3. Атмосфера — семейная

В конце веселого дня в доме выпал тихий час.

Старуха Екатерина Николаевна удалилась в свои комнаты. За нею прошли стройный и моложавый генерал Николай Николаевич Раевский с женою Софьей Алексеевной и маленькой племянницей Аделью.

— Хороша нынче твоя Катенька, — проговорила Екатерина Николаевна, обращаясь к сыну, — и умна и величава.

Раевский самодовольно улыбнулся:

— А разве Елена или Машенька хуже?

— Нисколько, но только те в другом жанре.
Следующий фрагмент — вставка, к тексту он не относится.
(** * Render log browser: the log-parsing core of [main.py]

    A shallow embedding of [LogBrowserModel] (its five stored attributes,
    [reset_data], [store_raw_log], [extract_regex_match], [parse_log]) and of
    the model-level effect of [MainWindow.set_tabs], [browse_on_click] and
    [browse_on_key_pressed].

    Text.  A Python [str] is a [list ascii]: characters are the code points
    0..255, where the class [\d] of [re] is exactly ['0'..'9'].  Text with
    other characters is outside the model: there [\d] takes every Unicode
    decimal digit.  Python's [None] is [None]; a value that is [None] or a
    [str] is an [option str]; an [int] is a [Z].

    Regular expressions.  [re.search] is modelled by a backtracking matcher
    in continuation-passing style over the constructs the six patterns of
    the module use: literal text, greedy repetition of a one-character
    class, [$], concatenation and capturing groups. *)

From Stdlib Require Import Ascii String DecimalString ZArith List Sorted Permutation Arith
  Bool Lia.
Import ListNotations.

Abbreviation str := (list ascii).
Coercion list_ascii_of_string : string >-> list.

Open Scope string_scope.
Open Scope list_scope.

(** ** Characters and strings *)

Definition newline : ascii := "010"%char.

Definition is_digit (c : ascii) : bool :=
  (48 <=? nat_of_ascii c)%nat && (nat_of_ascii c <=? 57)%nat.

Arguments is_digit : simpl never.

Fixpoint str_eqb (a b : str) : bool :=
  match a, b with
  | [], [] => true
  | x :: a', y :: b' => Ascii.eqb x y && str_eqb a' b'
  | _, _ => false
  end.

(** [s[len(l):]] when [s.startswith(l)]. *)
Fixpoint strip_prefix (l s : str) : option str :=
  match l with
  | [] => Some s
  | x :: l' =>
      match s with
      | y :: s' => if Ascii.eqb x y then strip_prefix l' s' else None
      | [] => None
      end
  end.

(** The text between the start of [s] and the start of its suffix [s']. *)
Definition consumed (s s' : str) : str :=
  firstn (length s - length s') s.

(** ** Regular expressions: the fragment of [re] the module uses *)

(** One-character patterns: a literal character, [\d], and [.] (any
    character but a newline, no DOTALL flag is given). *)
Inductive cset : Type :=
| CChar (c : ascii)
| CDigit
| CAny.

Definition cset_mem (cs : cset) (c : ascii) : bool :=
  match cs with
  | CChar a => Ascii.eqb a c
  | CDigit => is_digit c
  | CAny => negb (Ascii.eqb c newline)
  end.

(** [Rep cs lo hi] is the greedy quantifier [x{lo,hi}] on a one-character
    pattern ([hi = None]: unbounded, so [x*] is [Rep x 0 None] and [x+] is
    [Rep x 1 None]); [Group i r] is the [i]-th capturing group. *)
Inductive regex : Type :=
| Lit (l : str)
| Rep (cs : cset) (lo : nat) (hi : option nat)
| Dollar
| Cat (r1 r2 : regex)
| Group (i : nat) (r : regex).

Notation "r1 +++ r2" := (Cat r1 r2) (at level 61, right associativity).

Fixpoint ngroups (r : regex) : nat :=
  match r with
  | Cat r1 r2 => ngroups r1 + ngroups r2
  | Group _ r1 => S (ngroups r1)
  | _ => 0
  end.

(** Captures: group number and captured text, latest first. *)
Definition caps := list (nat * str).

Fixpoint cap_lookup (i : nat) (g : caps) : option str :=
  match g with
  | [] => None
  | (j, t) :: g' => if (i =? j)%nat then Some t else cap_lookup i g'
  end.

(** [$] without MULTILINE: at the end of the string, or just before the
    newline that ends the string. *)
Definition at_eol (s : str) : bool :=
  match s with
  | [] => true
  | [c] => Ascii.eqb c newline
  | _ => false
  end.

Definition may_take (hi : option nat) : bool :=
  match hi with
  | None => true
  | Some h => (0 <? h)%nat
  end.

(** Greedy repetition: take one more character when allowed, and fall back
    to stopping here when the rest of the pattern fails after it. *)
Fixpoint rep {R : Type} (cs : cset) (lo : nat) (hi : option nat) (s : str)
    (k : str -> option R) : option R :=
  match s with
  | c :: s' =>
      if cset_mem cs c && may_take hi then
        match rep cs (pred lo) (option_map pred hi) s' k with
        | Some res => Some res
        | None => if (lo =? 0)%nat then k s else None
        end
      else if (lo =? 0)%nat then k s else None
  | [] => if (lo =? 0)%nat then k s else None
  end.

(** [mt r s g k]: match [r] at the start of [s] with captures [g], then
    continue with [k] on what is left; [None] when every alternative fails. *)
Fixpoint mt {R : Type} (r : regex) (s : str) (g : caps)
    (k : str -> caps -> option R) : option R :=
  match r with
  | Lit l =>
      match strip_prefix l s with
      | Some s' => k s' g
      | None => None
      end
  | Rep cs lo hi => rep cs lo hi s (fun s' => k s' g)
  | Dollar => if at_eol s then k s g else None
  | Cat r1 r2 => mt r1 s g (fun s' g' => mt r2 s' g' k)
  | Group i r1 => mt r1 s g (fun s' g' => k s' ((i, consumed s s') :: g'))
  end.

(** A match object: the whole match ([group(0)]) and the captures. *)
Definition match_obj : Type := str * caps.

(** The match of [r] that starts at the start of [s], if there is one. *)
Definition match_at (r : regex) (s : str) : option match_obj :=
  mt r s [] (fun s' g => Some (consumed s s', g)).

(** [re.search(r, s)]: the match at the leftmost position that has one. *)
Fixpoint search (r : regex) (s : str) : option match_obj :=
  match match_at r s with
  | Some mo => Some mo
  | None =>
      match s with
      | [] => None
      | _ :: s' => search r s'
      end
  end.

(** ** Exceptions and the state of the model *)

Inductive exn : Type :=
| IndexError           (* match.group(i) with no such group *)
| OSError              (* open() or the read refused by the operating system *)
| UnicodeDecodeError.  (* readlines() on bytes that are not text *)

(** [match.group(i)] for an [int]: the whole match for 0, the group's text
    (or [None] when it did not take part) for a group of the pattern,
    [IndexError] for any other index, a negative one included. *)
Definition group (r : regex) (mo : match_obj) (i : Z) : exn + option str :=
  if (i =? 0)%Z then inr (Some (fst mo))
  else if (0 <? i)%Z && (i <=? Z.of_nat (ngroups r))%Z
       then inr (cap_lookup (Z.to_nat i) (snd mo))
       else inl IndexError.

(** [memory_usage] is a [dict]: keys in insertion order.  A key is whatever
    [extract_regex_match] returned, [None] included. *)
Definition key := option str.
Definition dict := list (key * str).

Definition key_eqb (a b : key) : bool :=
  match a, b with
  | None, None => true
  | Some x, Some y => str_eqb x y
  | _, _ => false
  end.

(** [d.get(k)] *)
Fixpoint dict_get (d : dict) (k : key) : option str :=
  match d with
  | [] => None
  | (k', v) :: d' => if key_eqb k k' then Some v else dict_get d' k
  end.

(** [d[k] = v]: a present key keeps its place, a new one goes last. *)
Fixpoint dict_setitem (d : dict) (k : key) (v : str) : dict :=
  match d with
  | [] => [(k, v)]
  | (k', v') :: d' =>
      if key_eqb k k' then (k', v) :: d' else (k', v') :: dict_setitem d' k v
  end.

Definition keys (d : dict) : list key := map fst d.

Record LogBrowserModel : Type := mkModel {
  raw_log : list str;
  render_time : option str;
  memory_usage : dict;
  warnings : list str;
  errors : list str
}.

(** [LogBrowserModel.__init__] *)
Definition new_model : LogBrowserModel :=
  mkModel [] None [] [] [].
А эту Пушкин метко Марфой Посадницей окрестил.

— Ох, уж этот мне Пушкин! — передернула плечами Софья Алексеевна.

— В чем дело, Софи? — строго посмотрел на жену Раевский.

— Вечно всех вышучивает, всем клички дает… Вот и Мишеля, будто жука на булавку наколол: «Обритый рекрут Гименея».

— Обритый рекрут! — всплеснула руками Екатерина Николаевна и залилась добродушным старческим смехом. — И ведь придумает же — «рекрут Гименея»… — повторяла она, вытирая выступившие от смеха слезы.

Раевский тоже улыбался, одна Софья Алексеевна сидела со строго сжатыми губами.

— Будь моя воля, — сказала она, когда свекровь перестала, наконец, смеяться, — я бы Пушкина с осторожностью допускала в общество молодых девиц. Иной раз он такое при них скажет… Мне кажется, что ты, Nicolas, слишком любишь поэта.

Маленькая Адель, положив хорошенькую головку на бабушкино плечо, веселыми глазами посматривала на взрослых.

— Люблю я Пушкина, — сказал Раевский, — и за талант и за ум люблю. Что же касается некоторых его вольностей в обращении и разговоре… — он вдруг взял за руку племянницу: — А ты, Аделинька, что скажешь об Александре Сергеиче?

Девочка оттопырила пухлые губки:

— У какой! Уставится глазами и не моргнет… А то дразнить начнет!

Раевский улыбнулся:

— Что и говорить, озорник.

— Ребенка — и то в покое не оставляет! — с возмущением произнесла Софья Алексеевна и вдруг строго обратилась к девочке: — А ты, вместо того чтобы среди старших вертеться, пошла бы к Сонечке в куклы играть.